Howard Stern calls himself the King of All Media, but he has never really conquered TV. He'll get that chance later this year, when he joins what has been the most watched summer show, NBC's America's Got Talent, as a judge.

It's not a move without risks for NBC. America's Got Talent did not need fixing. But when Piers Morgan chose to leave the judges' panel, executive producer Simon Cowell decided the show needed some shaking up and believes adding Stern can do it. The move has already made headlines, as Stern's edgy, boundary-pushing humor (and skill at self-promotion) has made him a powerful draw on radio for three decades.

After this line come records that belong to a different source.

(** X10: when the context has no map of the kind (no parsed body, say),
    the field is looked up in the enclosing object instead, the request
    for body and headers and the context for the others, and that object
    is what the fallback of the kind works on. *)
Theorem missing_map_binding ctx next item outer missing :
  enclosingObject ctx (type item) = Ok (VObj outer) ->
  sourceObject ctx (type item) = Ok missing ->
  truthy missing = false ->
  bindingValue ctx next item =
  let field := default VUndefined (assoc (parameterName item) outer) in
  if truthy field then Ok field
  else fallback (type item) (VObj outer) (parameterName item).
Proof.
  unfold enclosingObject, sourceObject, bindingValue, getParam.
  destruct (type item); simpl; try discriminate.
  1,2,5: intros [= ->]; simpl; intros [= ->] ->; simpl; by destruct (truthy _).
  all: intros ->; simpl; intros [= ->] ->; simpl; by destruct (truthy _).
Qed.

Lemma missing_map_binding_witness :
  let request := [("url", VStr "/"); ("headers", VObj [])] in
  let item := {| parameterName := "default"; index := 0; type := BODY |} in
  enclosingObject ExtraSample.ctxNoBody BODY = Ok (VObj request)
  /\ sourceObject ExtraSample.ctxNoBody BODY = Ok VUndefined
  /\ truthy VUndefined = false
  /\ bindingValue ExtraSample.ctxNoBody nextHandle item = Ok (VObj request).
Proof.
  split; [reflexivity|]. split; [reflexivity|]. split; [reflexivity|].
  apply (missing_map_binding ExtraSample.ctxNoBody nextHandle
           {| parameterName := "default"; index := 0; type := BODY |}
           [("url", VStr "/"); ("headers", VObj [])] VUndefined); reflexivity.
Defined.

End ExtractorMore.

(** ** The decorators *)

Module DecoratorFacts.
Import JS Server ServerSpec ExtraSpec Decorators ExtractorFacts ExtractorMore.

(** X11: a parameter decorator puts its binding in front of the bindings
    that the method already has, under the name it was given or under
    ["default"] when it was given none or the empty string; the bindings
    of the other methods and the other metadata of the class stay as they
    are.  For a method called [__proto__], whose bindings are kept as the
    prototype of the registry, the binding takes the place of the
    bindings that were there. *)
Theorem paramDecorator_registers parameterType name target methodName i cls :
  let cls' := paramDecoratorFactory parameterType name target methodName i cls in
  let stored : gmap string (list ParameterMetadata) :=
    default ∅ (parameterMetadata cls) in
  (exists metadataList,
      parameterMetadata cls' = Some metadataList
      /\ metadataList !! methodName
         = Some ({| parameterName := bindingName name; index := i; type := parameterType |}
                   :: if decide (methodName = "__proto__") then []
                      else default [] (stored !! methodName))
      /\ forall other, other <> methodName -> metadataList !! other = stored !! other)
  /\ controllerMetadata cls' = controllerMetadata cls
  /\ methodMetadata cls' = methodMetadata cls
  /\ authorizeAllMetadata cls' = authorizeAllMetadata cls
  /\ authorizeMetadata cls' = authorizeMetadata cls.
Proof.
  intros cls' stored. split; [|done].
  assert ((match name with
           | Some name => if (name =? "")%string then "default" else name
           | None => "default"
           end) = bindingName name) as Hname.
  { destruct name as [n|]; [|done]. destruct (String.eqb_spec n ""); [by subst|].
    by destruct n. }
  subst cls' stored. unfold paramDecoratorFactory, params. rewrite Hname. simpl.
  destruct (parameterMetadata cls) as [m|]; simpl.
  - eexists. split; [reflexivity|]. split.
    + rewrite lookup_insert_eq. destruct (decide _); [done|]. by destruct (m !! methodName).
    + intros other Hne. by rewrite lookup_insert_ne.
  - eexists. split; [reflexivity|]. split.
    + rewrite lookup_insert_eq, lookup_empty. by destruct (decide _).
    + intros other Hne. by rewrite lookup_insert_ne.
Qed.
(** A second pass only removes the white space that truncation left at
    the end of the first result. *)
Lemma sanitize_string_twice s :
  sanitize_string (sanitize_string s) = trimEnd (sanitize_string s).
Proof.
  set (y := sanitize_string s).
  unfold sanitize_string at 1. fold y.
  rewrite (remove_control_id y)
    by (intros c; apply sanitize_string_no_control).
  unfold trim. rewrite (trimStart_id y) by apply sanitize_string_head_clean.
  unfold substring0. apply take_ge.
  pose proof (trimEnd_length y). pose proof (sanitize_string_length s).
  fold y in H0. lia.
Qed.

Lemma trimEnd_id s : ends_with_whitespace s = false -> trimEnd s = s.
Proof.
  unfold ends_with_whitespace, trimEnd.
  destruct (rev s) as [|c r] eqn:E; intros H.
  - simpl. rewrite <- (rev_involutive s), E. reflexivity.
  - simpl. rewrite H. rewrite <- E. apply rev_involutive.
Qed.

Lemma trimEnd_fixed s : trimEnd s = s -> ends_with_whitespace s = false.
Proof.
  induction s as [|c s _] using rev_ind; [easy|].
  rewrite trimEnd_snoc. unfold ends_with_whitespace.
  rewrite rev_app_distr. simpl.
  destruct (is_whitespace c); [|easy].
  intros H. pose proof (trimEnd_length s) as L.
  rewrite H, length_app in L. simpl in L. lia.
Qed.

End SanitizeFacts.

(** The second pass is the identity exactly when the first result does
    not end in white space. *)
Lemma sanitize_string_fixed_iff s :
  Security.sanitize_string (Security.sanitize_string s) = Security.sanitize_string s
  <-> Security.ends_with_whitespace (Security.sanitize_string s) = false.
Proof.
  rewrite sanitize_string_twice. split.
  - apply trimEnd_fixed.
  - apply trimEnd_id.
Qed.

Lemma trimEnd_clean_end s :
  Security.ends_with_whitespace (Security.trimEnd s) = false.
Proof.
  unfold Security.ends_with_whitespace, Security.trimEnd.
  rewrite rev_involutive.
  pose proof (trimStart_head_clean (rev s)) as H.
  destruct (Security.trimStart (rev s)); [reflexivity|].
  simpl in H. now apply negb_true_iff in H.
Qed.

(** Truncation is the only source of the difference: a text that fits
    in 280 code units once stripped and trimmed is a fixed point. *)
Lemma sanitize_string_short_fixed s :
  (length (Security.trim (Security.remove_control s)) <= 280)%nat ->
  Security.sanitize_string (Security.sanitize_string s)
  = Security.sanitize_string s.
Proof.
  intros L. apply sanitize_string_fixed_iff.
  unfold Security.sanitize_string, Security.substring0.
  rewrite take_ge by exact L. apply trimEnd_clean_end.
Qed.

Example sanitize_strips_and_trims :
  Security.sanitizeMessage
    (VString ([0x20; 0x07]%N ++ js "boost 21 sats" ++ [0x0A; 0x20]%N))
  = js "boost 21 sats".
Proof. reflexivity. Qed.

Example sanitize_truncates :
  length (Security.sanitizeMessage (VString long_message)) = 280%nat.
Proof. reflexivity. Qed.

(** C3, as stated, fails: truncation can expose a trailing space, which
    the second pass trims away (280 code units, then 279). *)
Lemma sanitizeMessage_not_idempotent :
  Security.sanitizeMessage
    (VString (Security.sanitizeMessage (VString long_message)))
  <> Security.sanitizeMessage (VString long_message).
Proof.
  intros H. apply (f_equal (@length N)) in H.
  vm_compute in H. discriminate H.
Qed.

(** C3 (amended): sanitizing twice gives the same string as sanitizing
    once for every input whose sanitized form does not end in a
    white-space character. *)
Theorem sanitizeMessage_idempotent_without_trailing_space (x : value) :
  Security.ends_with_whitespace (Security.sanitizeMessage x) = false ->
  Security.sanitizeMessage (VString (Security.sanitizeMessage x))
  = Security.sanitizeMessage x.
Proof.
  destruct x as [| |b|n|s|r]; simpl; try reflexivity.
  intros H. now apply sanitize_string_fixed_iff.
Qed.

Lemma sanitizeMessage_idempotent_without_trailing_space_witness :
  Security.ends_with_whitespace
    (Security.sanitizeMessage (VString (js "  boost received  "))) = false
  /\ Security.sanitizeMessage
       (VString (Security.sanitizeMessage (VString (js "  boost received  "))))
     = Security.sanitizeMessage (VString (js "  boost received  ")).
Proof.
  split; [reflexivity|].
  apply (sanitizeMessage_idempotent_without_trailing_space
           (VString (js "  boost received  "))).
  reflexivity.
Defined.

(** ** Properties of the rate limiter *)

Section RateLimiterFacts.
Import Security.

Implicit Types (requests : gmap jsstring (list Z)) (key : jsstring).

(** The entry is created before it is read, so the limiter acts on the
    stored array, or on an empty one for a new key. *)
Lemma rateLimiter_unfold maxRequests windowMs requests key now :
  rateLimiter maxRequests windowMs requests key now =
  let userRequests :=
    shift_old (now - windowMs) (default [] (requests !! key)) in
  if Z.of_nat (length userRequests) >=? maxRequests
  then (false, <[key := userRequests]> requests)
  else (true, <[key := userRequests ++ [now]]> requests).
Proof.
  unfold rateLimiter. destruct (requests !! key) as [l|] eqn:E.
  - rewrite E. reflexivity.
  - rewrite lookup_insert_eq. simpl.
    destruct (_ >=? _); now rewrite insert_insert_eq.
Qed.
(** *** Port and path *)

Lemma matches_port (p : str) : matches true port_re p <-> is_port p.
Proof.
  unfold port_re, is_port. rewrite matches_opt, matches_cat. split.
  - intros [(u & d & -> & Hu & Hd) | ->]; [right | now left].
    apply matches_punct in Hu as ->; [| reflexivity].
    apply matches_plus_sym in Hd as [Hne Hd].
    rewrite (forallb_sym _ _ _ sym_digit) in Hd. now exists d.
  - intros [-> | (d & Hne & Hd & ->)]; [now right | left].
    exists [ord ":"], d. split; [reflexivity |]. split.
    + now apply matches_punct.
    + apply matches_plus_sym. split; [exact Hne |].
      now rewrite (forallb_sym _ _ _ sym_digit).
Qed.

Lemma matches_path (p : str) : matches true path_re p <-> is_path p.
Proof.
  unfold path_re, is_path.
  rewrite matches_alt, matches_opt, matches_punct by reflexivity.
  rewrite matches_sym_cons. split.
  - intros [[-> | ->] | (c & rest & -> & Hc & Hrest)]; [tauto | tauto |].
    right. right. rewrite sym_slash_or_question in Hc.
    apply orb_true_iff in Hc. rewrite !N.eqb_eq in Hc.
    apply matches_plus_sym in Hrest as [Hne Hrest].
    rewrite (forallb_sym _ _ _ sym_non_space) in Hrest.
    now exists c, rest.
  - intros [-> | [-> | (c & rest & Hc & Hne & Hrest & ->)]]; [tauto | tauto |].
    right. exists c, rest. split; [reflexivity |]. split.
    + rewrite sym_slash_or_question. apply orb_true_iff. now rewrite !N.eqb_eq.
    + apply matches_plus_sym. split; [exact Hne |].
      now rewrite (forallb_sym _ _ _ sym_non_space).
Qed.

But before he headed to satellite radio, Stern was a magnet for FCC scrutiny, which hampered the success of his TV projects. In the late 1990s, he scored ratings with his syndicated TV show for CBS; however, top-paying advertisers, sensitive over protests and boycotts, stayed away. "It was a challenge to get premium customers in," says an exec involved with the show.

NBC isn't worried about mainstream acceptance of Stern this time around. Entertainment executives at the network are convinced he can be funny within the parameters of broadcast TV and won't change AGT's family-friendly character. "It's a brand that has always meant PG viewing, and there are no plans to change that," says one NBC insider.

While the traditionally conservative Parents Television Council has already registered its objection, Madison Avenue is less sensitive to raunchy content. For example, CBS has no problem selling out its Monday-night comedy lineup, a two-hour festival of sex jokes.

Brad Adgate of ad-buying firm Horizon Media says AGT sponsors scared off by Stern will be replaced by new ones who will give the show a second look: "Any slack can be picked up by Howard Stern devotees — mostly younger men — who may not watch a lot of broadcast television."